:: Assignment ::
A verbatim reproduction of the lines below, from the line containing "Definition user_type_zval (r" through the line containing "apply (Hl k)].", both ends included, is the whole required output.

(Dataset entries)
____
(** [php_scylladb_type_validate]: the type object. *)
Definition php_scylladb_type_validate (object : type_arg) (object_name : bytes) : outcome type_object :=
  match object with
  | AType t => match of_type t with TCustom _ => Thrown (NotAType object_name) | _ => Done t end
  | AForeign => Thrown (NotAType object_name)
  | AValue v => if is_object v then Thrown (NotAType object_name) else Fault
  end.

(** ** Making types *)

Definition php_scylladb_type_scalar (type : Z) : outcome type_object :=
  if is_scalar_type type
  then match cass_data_type_new type with Some d => Done {| of_type := TScalar type; type_data := d |} | None => Thrown InvalidType end
  else Thrown InvalidType.

(** A result that is not looked at. *)
Definition ignoring (d : CassDataType) (r : CassError + CassDataType) : CassDataType := match r with inr d' => d' | inl _ => d end.
Definition with_sub_type (d : CassDataType) (sub : type_object) : CassDataType := ignoring d (cass_data_type_add_sub_type d (type_data sub)).

Definition php_scylladb_type_collection (value_type : type_object) : type_object :=
  {| of_type := TCollection (of_type value_type); type_data := with_sub_type (DComposite CASS_VALUE_TYPE_LIST []) value_type |}.
Definition php_scylladb_type_set (value_type : type_object) : type_object :=
  {| of_type := TSet (of_type value_type); type_data := with_sub_type (DComposite CASS_VALUE_TYPE_SET []) value_type |}.
Definition php_scylladb_type_map (key_type value_type : type_object) : type_object :=
  {| of_type := TMap (of_type key_type) (of_type value_type);
     type_data := with_sub_type (with_sub_type (DComposite CASS_VALUE_TYPE_MAP []) key_type) value_type |}.

Definition php_scylladb_type_collection_from_value_type (type : Z) : outcome type_object := v <+ php_scylladb_type_scalar type; Done (php_scylladb_type_collection v).
Definition php_scylladb_type_set_from_value_type (type : Z) : outcome type_object := v <+ php_scylladb_type_scalar type; Done (php_scylladb_type_set v).

Definition php_scylladb_type_tuple : type_object := {| of_type := TTuple []; type_data := DComposite CASS_VALUE_TYPE_TUPLE [] |}.
Definition php_scylladb_type_user_type : type_object := {| of_type := TUserType None None []; type_data := DUser [] [] [] |}.

(** [zend_hash_add] *)
Definition zend_hash_add {V} (name : bytes) (v : V) (l : list (bytes * V)) : list (bytes * V) :=
  if existsb (fun f => bool_decide (fst f = name)) l then l else l ++ [(name, v)].

(** [None]: 0 was returned. *)
Definition php_scylladb_type_tuple_add (type sub_type : type_object) : option type_object :=
  match of_type type, cass_data_type_add_sub_type (type_data type) (type_data sub_type) with
  | TTuple l, inr d => Some {| of_type := TTuple (l ++ [of_type sub_type]); type_data := d |}
  | _, _ => None
  end.

Definition php_scylladb_type_user_type_add (type : type_object) (name : bytes) (sub_type : type_object) : option type_object :=
  match of_type type, cass_data_type_add_sub_type_by_name_n (type_data type) name (type_data sub_type) with
  | TUserType ks n l, inr d => Some {| of_type := TUserType ks n (zend_hash_add name (of_type sub_type) l); type_data := d |}
  | _, _ => None
  end.

(** The arguments after the loops that check them. *)
Fixpoint validated_types (args : list type_arg) (object_name : bytes) : outcome (list type_object) :=
  match args with
  | [] => Done []
  | a :: r => t <+ php_scylladb_type_validate a object_name; ts <+ validated_types r object_name; Done (t :: ts)
  end.

Fixpoint validated_fields (i : Z) (args : list type_arg) : outcome (list (bytes * type_object)) :=
  match args with
  | name :: sub_type :: r =>
      match name with
      | AValue (ZString s) => t <+ php_scylladb_type_validate sub_type (bs "type"); fs <+ validated_fields (i + 2) r; Done ((s, t) :: fs)
      | _ => Thrown (NotAString (i + 1))
      end
  | _ => Done []
  end.

(** The loops that add them, which stop at the first failure. *)
Fixpoint tuple_add_all (type : type_object) (l : list type_object) : type_object :=
  match l with [] => type | t :: r => match php_scylladb_type_tuple_add type t with Some type' => tuple_add_all type' r | None => type end end.

Fixpoint user_type_add_all (type : type_object) (l : list (bytes * type_object)) : type_object :=
  match l with
  | [] => type
  | (name, t) :: r => match php_scylladb_type_user_type_add type name t with Some type' => user_type_add_all type' r | None => type end
  end.

(** [Z_PARAM_OBJECT_OF_CLASS] *)
Definition object_of_class (a : type_arg) : outcome type_arg := match a with AValue _ => Thrown WrongClass | _ => Done a end.

(** [Type::ascii] and the like *)
Definition Type_scalar (type : Z) : outcome type_object := php_scylladb_type_scalar type.
Definition Tuple_act (o : op Z) (self : php_scylladb_tuple) : answer Z * php_scylladb_tuple :=
  match o with
  | OSet k v => let '(e, r) := Tuple_set k v self in (threw e, r)
  | OGet k => (match Tuple_get k self with inl e => RThrew e | inr v => RValue v end, self)
  | OCount => (RCount (Tuple_count self), self)
  | OValues => (RValues (Tuple_values self), self)
  | OCurrent => (RValue (Tuple_current self), self)
  | OKey => (RKey (Tuple_key self), self)
  | ONext => (RVoid, Tuple_next self)
  | OValid => (RBool (Tuple_valid self), self)
  | ORewind => (RVoid, Tuple_rewind self)
  | OHash => let '(h, r) := php_scylladb_tuple_hash_value self in (RCount h, r)
  | OLetGo _ => (RVoid, self)
  end.

(** *** User type values *)

(** The string of a name: PHP code's literals are not counted.  A counted one has the references that are there, of
    the type's table and of others, and PHP code holds some, those it believes to own. *)
Inductive name_refs := Interned | Counted (references held : nat).
Definition name_table : Type := list (bytes * name_refs).

(** The name is not freed; a name that is none of the type's is not read. *)
Definition readable (k : bytes) (ns : name_table) : bool := match zend_find k ns with Some (Counted O _) => false | _ => true end.

(** [RETURN_STR]: the caller gets a reference that was not added. *)
Definition give_away (k : bytes) (ns : name_table) : name_table := match zend_find k ns with Some (Counted n h) => zend_update k (Counted n (S h)) ns | _ => ns end.

(** PHP code lets go of a string it holds; what was freed cannot be. *)
Definition let_go (k : bytes) (ns : name_table) : option name_table :=
  match zend_find k ns with
  | Some (Counted n (S h)) => match n with O => None | S n' => Some (zend_update k (Counted n' h) ns) end
  | _ => Some ns
  end.
(* ===== verification/RecordBind.v ===== *)
(** Tuples and user type values that PHP code built can be bound; containers that [create] and a second
    call of a constructor made of wrong values cannot be bound safely. *)
From S2P Require Import Prelude InetUtil Serialization DriverErrors NumberParser UtHash Types Values Collections Decoder DataTypes Conversions ResultDecoder ValueRoundTrip ContainerRoundTrip TypeObjects Records.
#[local] Open Scope Z_scope.

Section bind.
Context {K : Type} {KK : Keyed K} (zend_hash : bytes -> Z).

(** What was assigned is of the component's type, and comes from an assignment of the program. *)
Definition well_typed (sets : list (op K)) (r : record K) : Prop :=
  NoDup (map fst (record_values r)) /\
  Forall (fun f => OSet (fst f) (snd f) ∈ sets /\ exists t, component (of_type (record_type r)) (fst f) = Some t /\ php_scylladb_validate_object (snd f) t = Valid)
    (record_values r).

Lemma well_typed_same sets r r' : record_type r' = record_type r -> record_values r' = record_values r -> well_typed sets r -> well_typed sets r'.
Proof. intros Ht Hv [H1 H2]. split; by rewrite ?Ht, ?Hv. Qed.

Lemma well_typed_act sets o r : o ∈ sets -> well_typed sets r -> well_typed sets (snd (act zend_hash o r)) /\ record_type (snd (act zend_hash o r)) = record_type r.
Proof.
  intros Ho H. destruct o as [k v|k| | | | | | | | |k]; cbn [act snd]; try (split; [done|done]).
  - unfold record_set. destruct (component (of_type (record_type r)) k) as [t|] eqn:Et; [|done].
    destruct (php_scylladb_validate_object v t) eqn:Ev; cbn [snd]; [|done..]. split; [|done]. destruct H as [H1 H2]. split; [by apply nodup_update|].
    apply list.Forall_forall. intros f [->|Hf]%elem_of_update; [split; [done|by exists t]|]. by eapply list.Forall_forall in H2; [|exact Hf].
  - unfold record_hash_value. by destruct (negb (record_dirty r)).
Qed.

Lemma well_typed_run sets l : forall r, (forall o, o ∈ l -> o ∈ sets) -> well_typed sets r ->
  well_typed sets (snd (run (act zend_hash) l r)) /\ record_type (snd (run (act zend_hash) l r)) = record_type r.
Proof.
  induction l as [|o l IH]; intros r Hs H; [done|]. cbn [run]. destruct (well_typed_act sets o r) as [H1 E1]; [apply Hs; by left|done|].
  destruct (act zend_hash o r) as [a r1]. cbn [snd] in H1, E1. destruct (IH r1) as [H2 E2]; [intros o' Ho; apply Hs; by right|done|].
  destruct (run (act zend_hash) l r1). cbn in *. by rewrite E2.
Qed.

Lemma run_well_typed l type : well_typed l (snd (run (act zend_hash) l (record_new type))) /\ record_type (snd (run (act zend_hash) l (record_new type))) = type.
Proof. apply well_typed_run; [done|]. split; [apply NoDup_nil_2|constructor]. Qed.
End bind.

Section binding.
Context {G : Gmp} {GL : GmpLaws G} (zend_hash : bytes -> Z) (depth : nat).

Abbreviation storable := (ContainerRoundTrip.storable zend_hash depth).

(** The values of a program are null or can be stored where they are accepted. *)
Definition storable_sets {K} {KK : Keyed K} (cstr : bool) (t : php_scylladb_type) (l : list (op K)) : Prop :=
  forall k v s, OSet k v ∈ l -> component t k = Some s -> php_scylladb_validate_object v s = Valid -> v = ZNull \/ storable cstr s v.

Definition tuple_zval (r : php_scylladb_tuple) : zval := ZTuple (of_type (record_type r)) (record_values r).
Definition user_type_zval (r : php_scylladb_user_type_value) : zval := ZUserTypeValue (of_type (record_type r)) (record_values r).

Lemma tuple_storable cstr o types l : of_type o = TTuple types -> types <> [] -> complete (of_type o) = true -> storable_sets false (of_type o) l ->
  storable cstr (of_type o) (tuple_zval (snd (run (act zend_hash) l (record_new o)))).
Proof.
  intros Ht Hne Hc Hl. destruct (run_well_typed zend_hash l o) as [[Hn Hv] E]. cbn [storable tuple_zval ContainerRoundTrip.storable]. rewrite E. split; [done|].
  rewrite Ht in *. split_and!; [done|done|]. apply all_of_Forall. eapply list.Forall_impl; [exact Hv|]. intros [k v] (Hs & t & Hk & Hvt). cbn [fst snd] in *.
  rewrite E, Ht in Hk. pose proof Hk as Hk'. cbn in Hk. unfold tuple_component in Hk. destruct (Z.ltb_spec k 0); [done|]. destruct (_ <=? k); [done|]. cbn in Hk.
  split; [done|]. rewrite Hk. by apply (Hl k).
Qed.

Lemma user_type_storable cstr o ks n types l : of_type o = TUserType ks n types -> types <> [] -> complete (of_type o) = true ->
  NoDup (map (fun f => map tolower (fst f)) types) -> Forall (fun f => simple_name (fst f)) types -> storable_sets true (of_type o) l ->
  storable cstr (of_type o) (user_type_zval (snd (run (act zend_hash) l (record_new o)))).
Proof.
  intros Ht Hne Hc Hd Hsim Hl. destruct (run_well_typed zend_hash l o) as [[Hn Hv] E]. cbn [storable user_type_zval ContainerRoundTrip.storable]. rewrite E. split; [done|].
  rewrite Ht in *. split_and!; [done|done|done|]. apply all_of_Forall. eapply list.Forall_impl; [exact Hv|]. intros [k v] (Hs & t & Hk & Hvt). cbn [fst snd] in *.
  rewrite E, Ht in Hk. pose proof Hk as Hk'. cbn in Hk. unfold user_type_component in Hk. cbn in Hk. rewrite Hk. split; [|by apply (Hl k)].
  unfold field_type in Hk. destruct (List.find _ types) as [f|] eqn:Ef; [|done]. apply find_some in Ef as [Hin Hb]. apply bool_decide_eq_true in Hb as <-.
  by eapply list.Forall_forall in Hsim; [|apply list_elem_of_In, Hin].
Qed.

(** A collection that [Type\Collection::create] made. *)
Definition collection_zval (t : php_scylladb_type) (c : Collections.php_scylladb_collection) : zval := ZCollection t (map snd (collection_values c)).

(** [Type::userType('a', Type::int(), 'a', Type::text())]: PHP code sees one field, the driver has two. *)
Definition repeated_object : type_object :=
  {| of_type := TUserType None None [(bs "a", TScalar CASS_VALUE_TYPE_INT)]; type_data := DUser [] [] [(bs "a", DSimple CASS_VALUE_TYPE_INT); (bs "a", DSimple CASS_VALUE_TYPE_TEXT)] |}.

End binding.

(** A pair of an int and a text in a tuple, and a named user type value. *)
Definition pair_type_object : type_object := tuple_add_all php_scylladb_type_tuple [int_type; text_type].
Definition user_type_object : type_object :=
  {| of_type := TUserType (Some (bs "ks")) (Some (bs "t")) [(bs "a", TScalar CASS_VALUE_TYPE_INT)];
     type_data := DUser (bs "ks") (bs "t") [(bs "a", DSimple CASS_VALUE_TYPE_INT)] |}.

Definition pair_sets : list (op Z) := [OSet 1 (ZString (bs "x")); OGet 5; OSet 0 (ZString (bs "y")); OSet 0 (ZLong 7)].
Definition field_sets : list (op bytes) := [OSet (bs "a") (ZLong 7); OSet (bs "b") (ZLong 8)].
____
:: Answer section ::
Definition user_type_zval (r : php_scylladb_user_type_value) : zval := ZUserTypeValue (of_type (record_type r)) (record_values r).

Lemma tuple_storable cstr o types l : of_type o = TTuple types -> types <> [] -> complete (of_type o) = true -> storable_sets false (of_type o) l ->
  storable cstr (of_type o) (tuple_zval (snd (run (act zend_hash) l (record_new o)))).
Proof.
  intros Ht Hne Hc Hl. destruct (run_well_typed zend_hash l o) as [[Hn Hv] E]. cbn [storable tuple_zval ContainerRoundTrip.storable]. rewrite E. split; [done|].
  rewrite Ht in *. split_and!; [done|done|]. apply all_of_Forall. eapply list.Forall_impl; [exact Hv|]. intros [k v] (Hs & t & Hk & Hvt). cbn [fst snd] in *.
  rewrite E, Ht in Hk. pose proof Hk as Hk'. cbn in Hk. unfold tuple_component in Hk. destruct (Z.ltb_spec k 0); [done|]. destruct (_ <=? k); [done|]. cbn in Hk.
  split; [done|]. rewrite Hk. by apply (Hl k).
Qed.

Lemma user_type_storable cstr o ks n types l : of_type o = TUserType ks n types -> types <> [] -> complete (of_type o) = true ->
  NoDup (map (fun f => map tolower (fst f)) types) -> Forall (fun f => simple_name (fst f)) types -> storable_sets true (of_type o) l ->
  storable cstr (of_type o) (user_type_zval (snd (run (act zend_hash) l (record_new o)))).
Proof.
  intros Ht Hne Hc Hd Hsim Hl. destruct (run_well_typed zend_hash l o) as [[Hn Hv] E]. cbn [storable user_type_zval ContainerRoundTrip.storable]. rewrite E. split; [done|].
  rewrite Ht in *. split_and!; [done|done|done|]. apply all_of_Forall. eapply list.Forall_impl; [exact Hv|]. intros [k v] (Hs & t & Hk & Hvt). cbn [fst snd] in *.
  rewrite E, Ht in Hk. pose proof Hk as Hk'. cbn in Hk. unfold user_type_component in Hk. cbn in Hk. rewrite Hk. split; [|by apply (Hl k)].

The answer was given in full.